Two big ticks then. And two big ticks turns into high fives with the wine itself. It's a cracker. A humdinger. The shizzle. Whatever you call it, it's real South Australian Shiraz, built proper like, but also built with care, set in a style that is really quite 'medium' (and all the better for it) though unmistakeably Penfoldian in it's styling.
That stylin' is obvious just by holding your glass up to the light. It looks Penfoldian. It looks like Shiraz with a capital S. Smells it too, with a nose that's seen the inside of an American oak barrel and come out with the coconut sweetness to prove it. But it doesn't smell oaky either. Just, well, Penfoldian. Regally, proudly Penfoldian. Draped in the Penfolds flag perhaps (excuse the Australia day hangover). What it does smell like is rich and plummy Shiraz, in the most classic Australian sense.

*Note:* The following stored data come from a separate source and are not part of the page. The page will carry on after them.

Lemma parse_secexpr_primary fuel pre t n post :
  1 <= fuel -> is_primary t = true ->
  is_oper n (tier_opers 3) = false ->
  is_oper n (tier_opers 2) = false ->
  parse_secexpr p fuel (cursor pre t (n :: post))
  = Ok (primary t, cursor (pre ++ [t]) n post).
Proof.
  intros Hf Ht Hn3 Hn2. unfold parse_secexpr.
  rewrite (run_bind _ _ _ _ _
             (parse_tertexpr_primary fuel pre t n post Hf Ht Hn3)).
  rewrite (run_bind _ _ _ _ _ (token_current_run _)).
  destruct fuel as [| fuel]; [lia |].
  cbn [parse_secexpr_loop curtoken cursor].
  cbn [tier_opers] in Hn2. rewrite Hn2. reflexivity.
Qed.

Lemma parse_tertexpr_loop_chain chain fuel pre e1 stop post first rest :
  chain_of (tier_opers 3) chain ->
  Token.type stop <> TK_OPERATOR ->
  length chain + 2 <= fuel ->
  first :: rest = chain_tokens chain ++ stop :: post ->
  parse_tertexpr_loop p fuel e1 first (cursor pre first rest)
  = Ok (group_left e1 chain, cursor (pre ++ chain_tokens chain) stop post).
Proof.
  apply (loop_chain (tier_opers 3) (fun _ => parse_priexpr p)
           (parse_tertexpr_loop p)).
  - reflexivity.
  - intros f pre' t n post' _ Ht _. apply parse_priexpr_primary, Ht.
Qed.

Lemma parse_secexpr_loop_chain chain fuel pre e1 stop post first rest :
  chain_of (tier_opers 2) chain ->
  Token.type stop <> TK_OPERATOR ->
  length chain + 2 <= fuel ->
  first :: rest = chain_tokens chain ++ stop :: post ->
  parse_secexpr_loop p fuel e1 first (cursor pre first rest)
  = Ok (group_left e1 chain, cursor (pre ++ chain_tokens chain) stop post).
Proof.
  apply (loop_chain (tier_opers 2) (parse_tertexpr p)
           (parse_secexpr_loop p)).
  - reflexivity.
  - intros f pre' t n post' Hf Ht Hn. apply parse_tertexpr_primary; auto.
    destruct Hn as [Hn | Hn].
    + apply tier2_not_tier3, Hn.
    + apply not_oper_any, Hn.
Qed.
(** * Bumblebee [bbrun.c]: child-process bookkeeping

    A shallow embedding of [src/bbrun.c].  The C program keeps the PIDs of
    the children it forked in a hand-rolled linked list on the C heap
    ([struct pidlist], global [pidlist_start]), reaps children from a
    [SIGCHLD] handler and stops them with [kill].

    The embedding keeps the pointers: the heap is a finite map from
    addresses to nodes, [NULL] is address [0], reading through a null or a
    freed pointer is a fault, and so is the overflow of an [int].  The
    operating system is a part of the state: the children that run, the
    terminated children not yet waited for, the results [fork] and [execvp]
    will give, and the schedule of the events that happen while the program
    sleeps or blocks.  Every log line and system call is recorded in a
    trace.

    What the model fixes about the system:
    - [malloc] succeeds and never hands out an address twice;
    - a signal reaches the program while it sleeps in [usleep] or blocks in
      [wait], not between two of its statements;
    - a handler that has run ends the [usleep] it interrupted;
    - [wait] collects the terminated children oldest first. *)

From stdpp Require Import base option list gmap strings numbers.
From Stdlib Require Import ZArith Lia.

Local Open Scope Z_scope.

(** ** Constants of the C library *)

Definition SIGKILL : Z := 9.
Definition SIGTERM : Z := 15.
Definition SIGCHLD : Z := 17.
Definition LOG_ERR : Z := 3.
Definition LOG_INFO : Z := 6.
Definition LOG_DEBUG : Z := 7.
Definition INT_MAX : Z := 2147483647.

(** ** The C heap *)

(** A pointer is an address; the null pointer is address 0. *)
Abbreviation ptr := N (only parsing).
Definition NULL : ptr := 0%N.

(** [struct pidlist]. *)
Record pidlist := mk_pidlist {
  PID : Z;
  prev : ptr;
  next : ptr
}.

(** ** The operating system, as far as the program can see it *)

Inductive os_event :=
| ChildExits (p : Z)   (* child p terminates and becomes waitable *)
| Sigchld              (* a SIGCHLD is delivered to the process *)
| Tick.                (* the sleep interval is over *)

Inductive log_arg :=
| ArgStr (s : option string)   (* a char*, None for a null pointer *)
| ArgInt (i : Z)
| ArgStrerror (errno : Z).     (* strerror(errno) *)

(** The four format strings the program hands to [bb_log]. *)
Inductive message :=
| MsgTerminated    (* Process with PID %i terminated. *)
| MsgStarted       (* Process %s started, PID %i. *)
| MsgForkFailed    (* Process %s could not be started. fork() failed. *)
| MsgExecFailed.   (* Error running %s: %s *)

(** What the program does to the outside: log lines and system calls. *)
Inductive action :=
| Log (level : Z) (msg : message) (args : list log_arg)
| SysSigaction (signum : Z)
| SysFork
| SysSetenv (name : string) (value : string) (overwrite : Z)
| SysExecvp (file : option string) (argv : list string)
| SysWait (ret : Z)
| SysKill (pid : Z) (sig : Z)
| SysUsleep (usec : Z)
| SysExit (code : Z).

Record os_state := mk_os {
  sa_sigchld : bool;        (* is childsig_handler installed for SIGCHLD *)
  children : list Z;        (* children still running *)
  zombies : list Z;         (* terminated children, oldest first *)
  sched : list os_event;    (* what will happen while the program waits *)
  fork_q : list Z;          (* the results the next calls of fork() give *)
  exec_err : option Z       (* errno of a failing execvp, None if it succeeds *)
}.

Beyond the nose, beyond the 'statement' nose and it's actually a bit wound up in that oak, the oak particulary noticeable after a quick foray back into the Vat 1. Still it looks quite balanced. Balanced in an Australian Shiraz sense, with a plushness of texture, a very dry palate, firmish tannins and a twang of acidity to finish, all of which adds up to an Aussie red wine drinkers wet dream.
Is is my wet dream? No, but certainly a benchmark wine which other Shiraz is measured by. A benchmark wine that is satisfyingly modest (all things considered) savoury and regional enough in many ways, whilst at the same time being unmistakeably brash and overt on occasion. A benchmark wine that I was sad to see empty. 18.5/94
I've always found the 04 Hunter Sems to be an odd bunch, much like the 08's actually, with wines thatvary from pure glory (like the 2004 Meerea Parks, highlights of a past Sydney wine show tasting) to plain odd. This sits somewhere in the middle, though it's also far too young for real drinking pleasure. Or at least I think so.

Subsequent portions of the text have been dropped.